First Nations People

 

Hardly a French Canadian tracking his genealogy back to the early middle seventeenth century doesn’t bump into one ancestor or another who was part of the First Nations people.   Trading partners, allies, guides of the newly arrived French, these were people who had settled in North America many thousands of years earlier...  members of Eastern Woodland Tribes. 

Usually these ancestors were women.  Most often they were the wives/partners of fur traders and coureurs-des-bois who sometimes had two families…  one in the French settlements of New France where the union was blessed by the church and the children duly baptized…  the other family would be in and around the trading posts and forts of the Great Lakes.  Just as often a fur trader might marry one of these young women in a religious ceremony and they would live as a family in one of the settlements…  Montréal, Trois-Rivières, Québec.  The children of all these families were known as Métis.

While researching my family, I found two members of the early nations who anchor me to North America in a very meaningful way.  One is a woman of the Nipissing tribe (First Nation), the other woman a member of the Weskarini Band which was part of the Algonkin Nation. 

The first ancestor is the daughter of a Nipissing woman and Jean Nicolet who lived among the Nipissing for seven years as a clerk, interpreter and intermediary for a company of wealthy French merchants.  The girl, herself a Métis, was called Euphrosine Madeleine Nicolet.  Euphrosine (also known as Madeleine) was born circa 1628.  When Jean Nicolet returned to the French settlement of Québec around 1637 and married a French woman, it seems he brought Euphrosine with him.  She was literate and could sign her name which she spelled UFroisine. 

Jean Nicolet died in 1642 in Sillery, Québec.  The following year (1643) Euphrosine married Jean LeBlanc who was subsequently killed by the Iroquois in 1662.  Euphrosine and Jean LeBlanc had at least 5 children, 2 of which achieved adulthood:  Jacques born in 1648 and Madeleine born in 1652.  My family descends from Madeleine.  Shortly after LeBlanc’s death,  Euphrosine married a second time to Elie Dusceau.  It appears she had at least two sons with Dusceau, Louis born in 1663 and Simon-Pierre in 1665.

Euphrosine-Madeleine died in Sillery in 1689. 

The second ancestor is a woman baptized as Marie Miteouamigoukoué who was born around 1632 in the Trois-Rivières area.  She belonged to a Christian branch of the Weskarini who lived near the mission in Trois-Rivières under the protection of the French.  At this time, the Iroquois were a constant menace to the French colonies as well as any of their Indian allies, so much so that the survival of New France was often in doubt.  It was not until the Carignan Regiment arrived from France in 1665 could the settlers breathe a little easier.    

Marie’s first marriage was to a member of her band, a man called Assababich.  They had at least three children together.  However, in 1652 there was yet another horrific offensive on the part of the Iroquois, a raid that turned into a massacre, with the Iroquois winning the day.  As a result, Assababich was killed and two of their  children taken captive by the enemy.   A daughter born in 1647, named Catherine, was baptized in November 1652 in Trois-Rivières, months after her father's death.     

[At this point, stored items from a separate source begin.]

Lemma initial_excl st : initial st -> excl st.
Proof.
  intros (_ & _ & _ & Ht & _ & _ & Hl & Hc & _). split; [|split].
  - intros t td. rewrite lookup_fmap_Some. intros (th & <- & Hth). rewrite Ht in Hth.
    apply lookup_singleton_Some in Hth as [_ <-]. left. constructor.
  - intros c q s Hq Hs. rewrite (Hc c q Hq) in Hs. by apply not_elem_of_nil in Hs.
  - intros l lk Hlk. destruct (Hl l lk Hlk) as [Hh Hs]. left. rewrite lookup_fmap, Hs.
    split; [done|]. split; [done|]. intros t (td & Htd & Hhd).
    apply lookup_fmap_Some in Htd as (th & <- & Hth). rewrite Ht in Hth.
    by apply lookup_singleton_Some in Hth as [_ <-].
Qed.

Lemma todos_insert (ts : gmap tid Thread) t th s :
  ts !! t = Some th -> todo <$> <[t := mkThread s (todo th)]> ts = todo <$> ts.
Proof.
  intros H. rewrite fmap_insert. apply insert_id. by rewrite lookup_fmap, H.
Qed.

(** What a call of [V] does to the projection. *)
Lemma vstep_proj s st st' : vstep s st st' ->
  exists v, (value <$> sems st) !! s = Some v /\ (value <$> sems st') = <[s := v + 1]> (value <$> sems st) /\
    todo <$> threads st' = todo <$> threads st /\ locks st' = locks st /\ conds st' = conds st.
Proof.
  intros [sem Hsem Hq|v t q th Hsem Ht]; fields.
  - exists (value sem). rewrite lookup_fmap, Hsem, fmap_insert. done.
  - exists v. rewrite lookup_fmap, Hsem, fmap_insert. rewrite todos_insert by done. done.
Qed.

Lemma routine_code c : allowed c -> routine (code c).
Proof. destruct c as [[]|[]| | | | |]; cbn; try done; auto; constructor; auto; naive_solver. Qed.

(** The step of [P] that takes a unit: on a lock semaphore or on another. *)
Lemma excl_go st s sem th rest :
  excl st -> sems st !! s = Some sem -> value sem <> 0 ->
  threads st !! currentThread st = Some th -> todo th = AP s :: rest ->
  excl (with_todo rest th
    (set_sems (<[s := mkSemaphore (value sem - 1) (queue sem)]> (sems st)) st)).
Proof.
  intros H Hsem Hv Hc Ht. unfold excl, with_todo in *. fields. rewrite !fmap_insert. fields.
  assert ((todo <$> threads st) !! currentThread st = Some (AP s :: rest)) as HT
    by (rewrite lookup_fmap, Hc; cbn; by rewrite Ht).
  assert ((value <$> sems st) !! s = Some (value sem)) as HV by (by rewrite lookup_fmap, Hsem).
  destruct (proj1 H _ _ HT) as [Hr|(l & td' & Hh & _)]; [|done].
  inversion Hr as [|s' td Hs Hr'| |l td Hr'| | | |]; subst.
  - eapply locks_ok_quiet; [exact H|exact HT|done|done| |apply H].
    intros l. by rewrite lookup_insert_ne by congruence.
  - by apply locks_ok_acquire.
Qed.

Lemma excl_V st s th rest st1 :
  excl st -> threads st !! currentThread st = Some th -> todo th = AV s :: rest ->
  vstep s st st1 -> currentThread st1 = currentThread st ->
  excl (with_todo rest th st1).
Proof.
  intros H Hc Ht Hv Ec. destruct (vstep_proj s st st1 Hv) as (v & HV & EV & ET & EL & EC).
  unfold excl, with_todo in *. fields. rewrite fmap_insert, EV, ET, EL, EC, Ec. fields.
  assert ((todo <$> threads st) !! currentThread st = Some (AV s :: rest)) as HT
    by (rewrite lookup_fmap, Hc; cbn; by rewrite Ht).
  assert (routine rest) as Hrest by (by eapply todo_ok_tail; [eapply (proj1 H); exact HT| |]).
  destruct s as [n|l|n]; [|by apply locks_ok_release|];
    (eapply locks_ok_quiet; [exact H|exact HT|done|done| |apply H];
     intros l; by rewrite lookup_insert_ne).
Qed.

Lemma excl_interrupt st s st' : excl st -> public s -> vstep s st st' -> excl st'.
Proof.
  intros (Ht & Hq & Hl) Hp Hv. destruct (vstep_proj s st st' Hv) as (v & HV & EV & ET & EL & EC).
  unfold excl. rewrite EV, ET, EL, EC. split; [done|]. split; [done|].
  intros l lk Hlk. eapply lock_ok_ext; [done| |by apply Hl].
  rewrite lookup_insert_ne; [done|]. intros ->. done.
Qed.

(** The other steps of a routine change no lock semaphore. *)
Lemma excl_quiet st th a rest rest' vs cs :
  excl st -> threads st !! currentThread st = Some th -> todo th = a :: rest ->
  (forall l, a <> AP (OfLock l)) -> (forall l, a <> AClearHolder l) -> hd_lock (a :: rest) = None ->
  (routine rest -> routine rest') ->
  (forall l, vs !! OfLock l = (value <$> sems st) !! OfLock l) ->
  (forall c q s, cs !! c = Some q -> s ∈ q -> forall l, s <> OfLock l) ->
  locks_ok (<[currentThread st := rest']> (todo <$> threads st)) vs (locks st) cs.
Proof.
  intros H Hc Ht Ha Ha' Hh Hr Hv Hq.
  assert ((todo <$> threads st) !! currentThread st = Some (a :: rest)) as HT
    by (rewrite lookup_fmap, Hc; cbn; by rewrite Ht).
  eapply locks_ok_quiet; try done. apply Hr.
  by eapply todo_ok_tail; [eapply (proj1 H); exact HT| |].
Qed.

Lemma excl_estep st st' : placed st -> excl st -> estep st st' -> excl st'.
Proof.
  intros HP H He. destruct He as [th c Hs Hc Ht Ha|s sem rest Hs Hsem Hv Hc
    |s sem th rest Hs Hsem Hv Hc Ht|s th rest st1 Hs Hc Ht Hv E1 E2 E3
    |l lk th rest Hs Hc Ht Hl|l lk th rest Hs Hc Ht Hl Hh|c l lk q th rest Hs Hc Ht Hl Hh Hq
    |c l w q th rest Hs Hc Ht Hq|a th rest Hs Hc Ht Ha|c l th rest Hs Hc Ht
    |th next l th' Hs Hc Hr Hn| | |th Hs Hc Ht
    |finishing next l th' Hs Hr Hn|s st' Hp Hv].
  - unfold excl, with_todo. fields. rewrite fmap_insert. fields.
    eapply (locks_ok_quiet _ _ _ _ _ _ _ []); [exact H| |done|by apply routine_code|done|apply H].
    rewrite lookup_fmap, Hc. cbn. by rewrite Ht.
  - unfold excl. fields. rewrite (todos_insert _ _ (mkThread RUNNING (AP s :: rest))) by done.
    rewrite fmap_insert. cbn [value]. rewrite insert_id; [done|]. by rewrite lookup_fmap, Hsem.
  - by eapply excl_go.
  - by eapply excl_V.
  - unfold excl, with_todo. fields. rewrite fmap_insert. fields.
    assert ((todo <$> threads st) !! currentThread st = Some (ASetHolder l :: rest)) as HT
      by (rewrite lookup_fmap, Hc; cbn; by rewrite Ht).
    eapply locks_ok_set; try done. by eapply todo_ok_tail; [eapply (proj1 H); exact HT| |].
  - unfold excl, with_todo. fields. rewrite fmap_insert. fields.
    assert ((todo <$> threads st) !! currentThread st = Some (AClearHolder l :: rest)) as HT
      by (rewrite lookup_fmap, Hc; cbn; by rewrite Ht).
    destruct (proj1 H _ _ HT) as [Hr|(l' & td' & Hh' & _)]; [|done].
    inversion Hr; subst. by eapply locks_ok_clear.
  - unfold excl, with_todo. fields. rewrite fmap_insert. fields. rewrite fmap_insert.
    eapply excl_quiet; try done; [|intros l'; by rewrite lookup_insert_ne|].
    + intros Hr. apply r_release. apply r_P; [done|]. by apply r_acquire.
    + intros c' q' s. rewrite lookup_insert_Some. intros [[<- <-]|[_ Hq']] Hin l'.
      * apply elem_of_app in Hin as [Hin|Hin%list_elem_of_singleton]; [|by subst].
        by eapply (proj1 (proj2 H)).
      * by eapply (proj1 (proj2 H)).
  - assert (forall l, w <> OfLock l) as Hw by (intros l'; eapply (proj1 (proj2 H)); [done|set_solver]).
    unfold excl, with_todo. fields. rewrite fmap_insert. fields.
    eapply excl_quiet; try done; [by apply r_V|].
    intros c' q' s. rewrite lookup_insert_Some. intros [[<- <-]|[_ Hq']] Hin l';
      eapply (proj1 (proj2 H)); try done. set_solver.
  - unfold excl, with_todo. fields. rewrite fmap_insert. fields.
    destruct Ha as (c & l & [-> | ->] & _); eapply excl_quiet; try done; apply H.
  - unfold excl, with_todo. fields. rewrite fmap_insert. fields.
    eapply excl_quiet; try done; [|apply H]. auto.
  - assert (next <> currentThread st) as Hne.
    { intros ->. assert (status th = RUNNING) by (by apply (p_running st HP _ _ Hc)).
      destruct (proj1 (p_ready st HP (currentThread st))) as (x & Hx & E); [rewrite Hr; set_solver|]. congruence. }
    unfold excl. fields. rewrite (todos_insert _ next th') by (by rewrite lookup_insert_ne).
    by rewrite todos_insert.
  - done.
  - unfold excl. fields. rewrite insert_insert_eq, fmap_insert. apply locks_ok_fork; [done|].
    rewrite lookup_fmap. destruct (threads st !! nextThread st) eqn:E; [|done].
    apply (p_next st HP) in E. lia.
  - unfold excl. fields. by rewrite todos_insert.
  - unfold excl. fields. destruct finishing; cbn [id]; [|by rewrite todos_insert].
    rewrite fmap_delete, todos_insert by done. apply locks_ok_delete; [done|].
    rewrite lookup_fmap. by rewrite (p_finishing st HP Hs).
  - by eapply excl_interrupt.
Qed.

Lemma reachable_excl st : reachable st -> excl st.
Proof.
  intros (st0 & H0 & Hr).
  cut (placed st /\ excl st); [by intros [_ ?]|].
  eapply (rtc_preserve (fun st => placed st /\ excl st)); [| |exact Hr].
  - intros x y Hxy [Hx Hx']. apply step_estep in Hxy; [|done].
    split; [by eapply placed_estep|by eapply excl_estep].
  - split; [by apply initial_placed|by apply initial_excl].
Qed.

(** ** Wake-ups *)

(** A thread that is going to test the value of the semaphore. *)
Definition awake (s : sid) (th : Thread) : Prop :=
  status th <> BLOCKED /\ head (todo th) = Some (AP s).

#[local] Instance awake_dec s th : Decision (awake s th).
Proof. unfold awake. apply _. Defined.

Marie’s second marriage in the spring of 1657 was to one of the French soldiers who survived that terrible day in 1652.  He was Pierre Couc dit LaFleur, a fur trader and an interpreter.  This new family produced nine children:  Jeanne (1657 - 1679), Louis (1659 – 1709) known as Montour, Marie-Angélique (c. 1662 – 1750), Marie (c. 1663 - ?) not living in 1666, Marguerite (1664 - ?), Pierre (1665 - ?), Elisabeth (1667 – 1750), Madeleine (my ancestor) (c.1669 - ?) married Maurice Menard in 1692, and Jean-Baptiste (c. 1673 - ?). 

This was a family steeped in the fur trading business.  Sons, Louis and Jean-Baptiste married women from the First Nations.  My ancestor, Madeleine married Maurice Menard who was an interpreter as well as a trader at Fort Michillimakinac.  At least five of their children were born at Michillimakinac.  The Menards were well-known and successful fur traders.  Three of their sons, Antoine, Louis and François were traders also. 

Marie Miteouamigoukoué  died in Trois-Rivières in 1699.

Pierre Couc dit LaFleur died at St. François-du-lac in 1690.

For anyone interested in more information on the colorful Couc family, I would suggest an article by Gordon Rainey which appeared in the Laurentian Heritage Web Magazine:  http://laurentian.quebecheritageweb.com/article/first-nation-first-blood

The author, Gordon Rainey is also a descendant of Marie Miteouamigoukoué.